▽

(* ===== verification/Migrate.v ===== *)
(** * The migration runner

    [db/migrate.py]: discovering the migration files, splitting a script into
    statements, the ledger with its checksums, and one run under the advisory lock;
    and the runs of several containers that start at once, as a transition system.
    The server's effect of a statement, the digest and the contents of the migrations
    directory are arguments. *)

From S2P Require Import Prelude PyStr Regex PyText UrlCodec PyInt.
From Stdlib Require Import ZArith NArith Lia.

#[local] Open Scope string_scope.
#[local] Open Scope list_scope.
#[local] Open Scope Z_scope.

(** ** Files *)

Definition MigrationError : pyexn := OtherError "MigrationError".
Definition UnicodeDecodeError : pyexn := OtherError "UnicodeDecodeError".
Definition NO_TRANSACTION_MARKER : ustr := u "-- analyzer:no-transaction".
Definition _FILENAME_RE : pattern := compile "^(\d+)_.+\.sql$".

Module Migration.
Record t := mk { version : Z; filename : ustr; checksum : ustr; sql : ustr; no_transaction : bool }.
End Migration.

(** [data.replace(b"\r\n", b"\n")]. *)
Fixpoint normalize_bytes (data : list N) : list N :=
  match data with
  | c :: ((d :: rest) as data') =>
      if ((c =? 13) && (d =? 10))%N then 10%N :: normalize_bytes rest else c :: normalize_bytes data'
  | _ => data
  end.
Lemma ensure_loop_shadows dsn mdsn db create attempts again : forall last_error,
  shadows (ensure_loop dsn mdsn db create attempts again last_error) (ensure_loop dsn mdsn db create attempts again last_error)
          (fine (again * (attempts + 2))).
Proof.
  induction again as [|n IH]; intros last_error; [apply shadows_throw; by right|]. cbn [Nat.mul ensure_loop].
  apply (shadows_weaken _ _ (S (1 + (attempts + n * (attempts + 2))))); [lia|].
  set (no' := fun e => absent ← _target_database_absent e mdsn db; match absent with
    | Some true => if create then _ ← _create_database mdsn db attempts; ensure_loop dsn mdsn db create attempts n (Some e)
                   else fatal (u "target database " ++ text_repr (Server := traced) db
                           ++ u " does not exist and ANALYZER_PG_CREATE_DB=false; create it out of band (see db/bootstrap/create_role_and_db.sql)")
    | _ => _ ← (if n then mret tt else tell (sleep (Server := traced))); ensure_loop dsn mdsn db create attempts n (Some e) end).
  set (no := fun e => absent ← _target_database_absent e mdsn db; match absent with
    | Some true => if create then _ ← _create_database mdsn db attempts; ensure_loop dsn mdsn db create attempts n (Some e)
                   else fatal (u "target database " ++ text_repr db
                           ++ u " does not exist and ANALYZER_PG_CREATE_DB=false; create it out of band (see db/bootstrap/create_role_and_db.sql)")
    | _ => _ ← (if n then mret tt else tell (sleep (Server := Server0))); ensure_loop dsn mdsn db create attempts n (Some e) end).
  apply (shadows_connect dsn (fun x => (x, Done_ tt)) (fun w => (w, Done_ tt)) no' no (1 + (attempts + n * (attempts + 2)))); [exact (shadows_ret tt _)|]. intros e.
  apply shadows_bind; [apply absent_shadows|]. intros absent.
  assert (shadows (_ ← (if n then mret tt else tell (sleep (Server := traced))); ensure_loop dsn mdsn db create attempts n (Some e))
            (_ ← (if n then mret tt else tell (sleep (Server := Server0))); ensure_loop dsn mdsn db create attempts n (Some e))
            (fine (attempts + n * (attempts + 2)))) as Hpause.
  { apply shadows_weaken with (n * (attempts + 2))%nat; [lia|]. destruct n as [|n].
    - exact (shadows_sleep true _ _ _ (IH (Some e))).
    - exact (shadows_sleep false _ _ _ (IH (Some e))). }
  destruct absent as [[]|]; [|exact Hpause..]. destruct create; [|apply shadows_fatal].
  apply shadows_bind; [apply create_shadows|]. intros _. apply IH.
Qed.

△

- What the task requires
Repeat every line of the data word for word until you have repeated the line that contains "shadows (ensure_loop dsn", which is the last one to include.

- Response
(* ===== verification/Migrate.v ===== *)
(** * The migration runner

    [db/migrate.py]: discovering the migration files, splitting a script into
    statements, the ledger with its checksums, and one run under the advisory lock;
    and the runs of several containers that start at once, as a transition system.
    The server's effect of a statement, the digest and the contents of the migrations
    directory are arguments. *)

From S2P Require Import Prelude PyStr Regex PyText UrlCodec PyInt.
From Stdlib Require Import ZArith NArith Lia.

#[local] Open Scope string_scope.
#[local] Open Scope list_scope.
#[local] Open Scope Z_scope.

(** ** Files *)

Definition MigrationError : pyexn := OtherError "MigrationError".
Definition UnicodeDecodeError : pyexn := OtherError "UnicodeDecodeError".
Definition NO_TRANSACTION_MARKER : ustr := u "-- analyzer:no-transaction".
Definition _FILENAME_RE : pattern := compile "^(\d+)_.+\.sql$".

Module Migration.
Record t := mk { version : Z; filename : ustr; checksum : ustr; sql : ustr; no_transaction : bool }.
End Migration.

(** [data.replace(b"\r\n", b"\n")]. *)
Fixpoint normalize_bytes (data : list N) : list N :=
  match data with
  | c :: ((d :: rest) as data') =>
      if ((c =? 13) && (d =? 10))%N then 10%N :: normalize_bytes rest else c :: normalize_bytes data'
  | _ => data
  end.
Lemma ensure_loop_shadows dsn mdsn db create attempts again : forall last_error,
  shadows (ensure_loop dsn mdsn db create attempts again last_error) (ensure_loop dsn mdsn db create attempts again last_error)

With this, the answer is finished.